**** Supplied information
(** C9. The invariant does not hold of the code in every reachable
    state.  fetchData reads loading and page of the render that made it,
    so two end-of-list calls that come from one render both pass the
    guard and ask for the same page: here page 2 is asked for twice and
    appended twice, data has the ids 1..10 then 6..10 again and page is
    4.  The invariant does hold in every run in which the screen renders
    after each event. *)
Theorem mock_stale_call_appends_page_twice :
  (let w := Mock.run Mock.mounted
              [Mock.EndReached; Mock.Render; Mock.TimerFired; Mock.Render;
               Mock.EndReached; Mock.EndReached;
               Mock.TimerFired; Mock.TimerFired; Mock.Render] in
   exists s,
     Mock.view w = Some s /\
     Mock.requests w = [1; 2; 2] /\
     map Mock.id (Mock.data s)
     = [1; 2; 3; 4; 5; 6; 7; 8; 9; 10; 6; 7; 8; 9; 10] /\
     map Mock.title (Mock.data s)
     = ["News 1"; "News 2"; "News 3"; "News 4"; "News 5"; "News 6";
        "News 7"; "News 8"; "News 9"; "News 10"; "News 6"; "News 7";
        "News 8"; "News 9"; "News 10"] /\
     Mock.page s = 4 /\
     Mock.data s
     <> firstn (Z.to_nat (5 * (Mock.page s - 1))) Mock.MOCK_DATA /\
     ~ NoDup (map Mock.id (Mock.data s))) /\
  (forall (es : list Mock.Event) (s : Mock.State),
     Mock.view (Mock.run_rendered Mock.mounted es) = Some s ->
     Mock.data s
     = firstn (Z.to_nat (5 * (Mock.page s - 1))) Mock.MOCK_DATA /\
     Z.of_nat (List.length (Mock.data s)) = 5 * (Mock.page s - 1) /\
     map Mock.id (Mock.data s)
     = map Z.of_nat (seq 1 (List.length (Mock.data s))) /\
     NoDup (map Mock.id (Mock.data s)) /\
     Forall (fun item =>
               Mock.title item
               = String.append "News " (number_to_string (Mock.id item)))
            (Mock.data s)).
Proof.
  split.
  - eexists. split; [reflexivity|]. split; [reflexivity|].
    split; [reflexivity|]. split; [reflexivity|].
    split; [reflexivity|]. split.
    + intros E. apply (f_equal (map Mock.id)) in E. vm_compute in E.
      discriminate.
    + intros H. vm_compute in H.
      do 5 (apply NoDup_cons_iff in H; destruct H as [_ H]).
      apply NoDup_cons_iff in H. destruct H as [H _].
      apply H. do 4 right. now left.
  - intros es s Hs.
    destruct (rendered_data_is_prefix es s Hs) as (Hp & Hd & Hids).
    split; [exact Hd|]. split; [|split; [exact Hids|split]].
    + rewrite Hd. apply pages_before_length, Hp.
    + rewrite Hids. apply Injective_map_NoDup.
      * intros x y. apply Nat2Z.inj.
      * apply seq_NoDup.
    + rewrite Hd. apply Forall_of_firstn, MOCK_DATA_titles.
Qed.

Lemma mock_stale_call_appends_page_twice_witness :
  exists s,
    Mock.view (Mock.run_rendered Mock.mounted
                 [Mock.EndReached; Mock.TimerFired; Mock.EndReached]) = Some s /\
    map Mock.id (Mock.data s) = [1; 2; 3; 4; 5] /\
    map Mock.title (Mock.data s)
    = ["News 1"; "News 2"; "News 3"; "News 4"; "News 5"] /\
    Mock.data s = firstn (Z.to_nat (5 * (Mock.page s - 1))) Mock.MOCK_DATA.
Proof.
  eexists. split; [reflexivity|]. split; [reflexivity|].
  split; [reflexivity|].
  apply (proj2 mock_stale_call_appends_page_twice
           [Mock.EndReached; Mock.TimerFired; Mock.EndReached]).
  reflexivity.
Defined.

(** ** The remote screen *)

Lemma remote_loading_reset (s : Remote.State) (cs : list Remote.Setter) :
  Remote.loading (Remote.apply_all s (cs ++ [Remote.setLoading false])) = false.
Proof.
  unfold Remote.apply_all. now rewrite fold_left_app.
Qed.

Lemma remote_mounted_consistent : Remote.consistent Remote.mounted.
Proof. split; [reflexivity|]. left. split; reflexivity. Qed.

Lemma remote_step_consistent (w : Remote.World) (e : Remote.Event) :
  Remote.consistent w -> Remote.consistent (Remote.step_rendered w e).
Proof.
  unfold Remote.step_rendered.
  destruct w as [[s|] r fl rq con st]; unfold Remote.consistent;
    cbn [Remote.view Remote.inflight Remote.rendered]; intros Hw.
  - destruct Hw as [-> Hw].
    destruct e as [|o| |]; cbn [Remote.step].
    + unfold Remote.invoke, Remote.fetchData_enter;
        cbn [Remote.view Remote.rendered].
      destruct Hw as [[-> Hl]|(-> & Hl & Hh)]; rewrite Hl; cbn [orb].
      * destruct (Remote.hasMore s) eqn:Hh; cbn -[String.append];
          (split; [reflexivity|]); [right|left]; repeat split; assumption.
      * cbn -[String.append]. split; [reflexivity|].
        right. repeat split; assumption.
    + unfold Remote.settles; cbn [Remote.inflight Remote.view].
      destruct Hw as [[-> Hl]|(-> & Hl & Hh)].
      * cbn. split; [reflexivity|]. left. split; [reflexivity|exact Hl].
      * unfold Remote.fetchData_resume.
        destruct (match o with Fulfilled _ => _ | Rejected _ => _ end)
          as [cs|reason]; cbn -[String.append Remote.apply_all];
          (split; [reflexivity|]); left;
          (split; [reflexivity|]);
          [apply remote_loading_reset|reflexivity].
    + cbn. destruct Hw as [[-> _]|(-> & _)]; simpl; lia.
    + cbn -[String.append]. split; [reflexivity|exact Hw].
  - destruct e as [|o| |]; cbn [Remote.step]; trivial.
    unfold Remote.settles; cbn [Remote.inflight Remote.view].
    destruct fl as [|url fl]; trivial.
    destruct (Remote.fetchData_resume o) as [cs out].
    cbn [Remote.render Remote.view Remote.inflight]. simpl in Hw. lia.
Qed.

Lemma remote_run_consistent (es : list Remote.Event) (w : Remote.World) :
  Remote.consistent w -> Remote.consistent (Remote.run_rendered w es).
Proof.
  revert w; induction es as [|e es IH]; intros w Hw; [exact Hw|].
  simpl. apply IH, remote_step_consistent, Hw.
Qed.

Lemma remote_enter_writes_false (s : Remote.State) :
  Remote.writes_false (fst (Remote.fetchData_enter s)).
Proof.
  unfold Remote.fetchData_enter. intros b.
  destruct (_ || _); cbn; intuition discriminate.
Qed.

Lemma remote_resume_writes_false (o : Settled Remote.Response) :
  Remote.writes_false (fst (Remote.fetchData_resume o)).
Proof.
  intros b.
  destruct o as [[[[|[| |items]]|r]]|r];
    unfold Remote.fetchData_resume, Remote.on_json; cbn;
    try destruct (0 <? _); cbn; intuition congruence.
Qed.

Lemma remote_apply_all_hasMore (cs : list Remote.Setter) (s : Remote.State) :
  Remote.writes_false cs ->
  Remote.hasMore s = false ->
  Remote.hasMore (Remote.apply_all s cs) = false.
Proof.
  revert s; induction cs as [|c cs IH]; intros s Hcs Hs; [exact Hs|].
  cbn. apply IH.
  - intros b Hb. apply Hcs. now right.
  - destruct c as [articles|b|b]; cbn; trivial.
    apply Hcs. now left.
Qed.

(** Once fetching has stopped, no event makes the remote screen issue a
    GET, and fetching stays stopped. *)
Lemma remote_stopped_step (w : Remote.World) (e : Remote.Event) :
  Remote.stopped w ->
  Remote.stopped (Remote.step w e) /\
  Remote.requests (Remote.step w e) = Remote.requests w.
Proof.
  destruct w as [[s|] r fl rq con st]; unfold Remote.stopped;
    cbn [Remote.view Remote.rendered]; intros Hw.
  - destruct Hw as [Hs Hr].
    destruct e as [|o| |]; cbn [Remote.step].
    + unfold Remote.invoke, Remote.fetchData_enter;
        cbn [Remote.view Remote.rendered].
      rewrite Hr, orb_true_r. cbn. split; [now split|apply app_nil_r].
    + unfold Remote.settles; cbn [Remote.inflight Remote.view].
      destruct fl as [|url fl]; [now split|].
      pose proof (remote_resume_writes_false o) as Ho.
      destruct (Remote.fetchData_resume o) as [cs out].
      cbn [Remote.view Remote.requests Remote.rendered]. split; trivial.
      split; [now apply remote_apply_all_hasMore|exact Hr].
    + now split.
    + cbn. now split.
  - destruct e as [|o| |]; cbn [Remote.step]; try now split.
    unfold Remote.settles; cbn [Remote.inflight Remote.view].
    destruct fl as [|url fl]; [now split|].
    destruct (Remote.fetchData_resume o) as [cs out]. now split.
Qed.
********
[Work required]
Give only the lines from the one holding "Lemma remote_stopped_step (w" through the one holding "rewrite Hr, orb_true_r.", each restated exactly as it appears above.

[Reply]
Lemma remote_stopped_step (w : Remote.World) (e : Remote.Event) :
  Remote.stopped w ->
  Remote.stopped (Remote.step w e) /\
  Remote.requests (Remote.step w e) = Remote.requests w.
Proof.
  destruct w as [[s|] r fl rq con st]; unfold Remote.stopped;
    cbn [Remote.view Remote.rendered]; intros Hw.
  - destruct Hw as [Hs Hr].
    destruct e as [|o| |]; cbn [Remote.step].
    + unfold Remote.invoke, Remote.fetchData_enter;
        cbn [Remote.view Remote.rendered].
      rewrite Hr, orb_true_r. cbn. split; [now split|apply app_nil_r].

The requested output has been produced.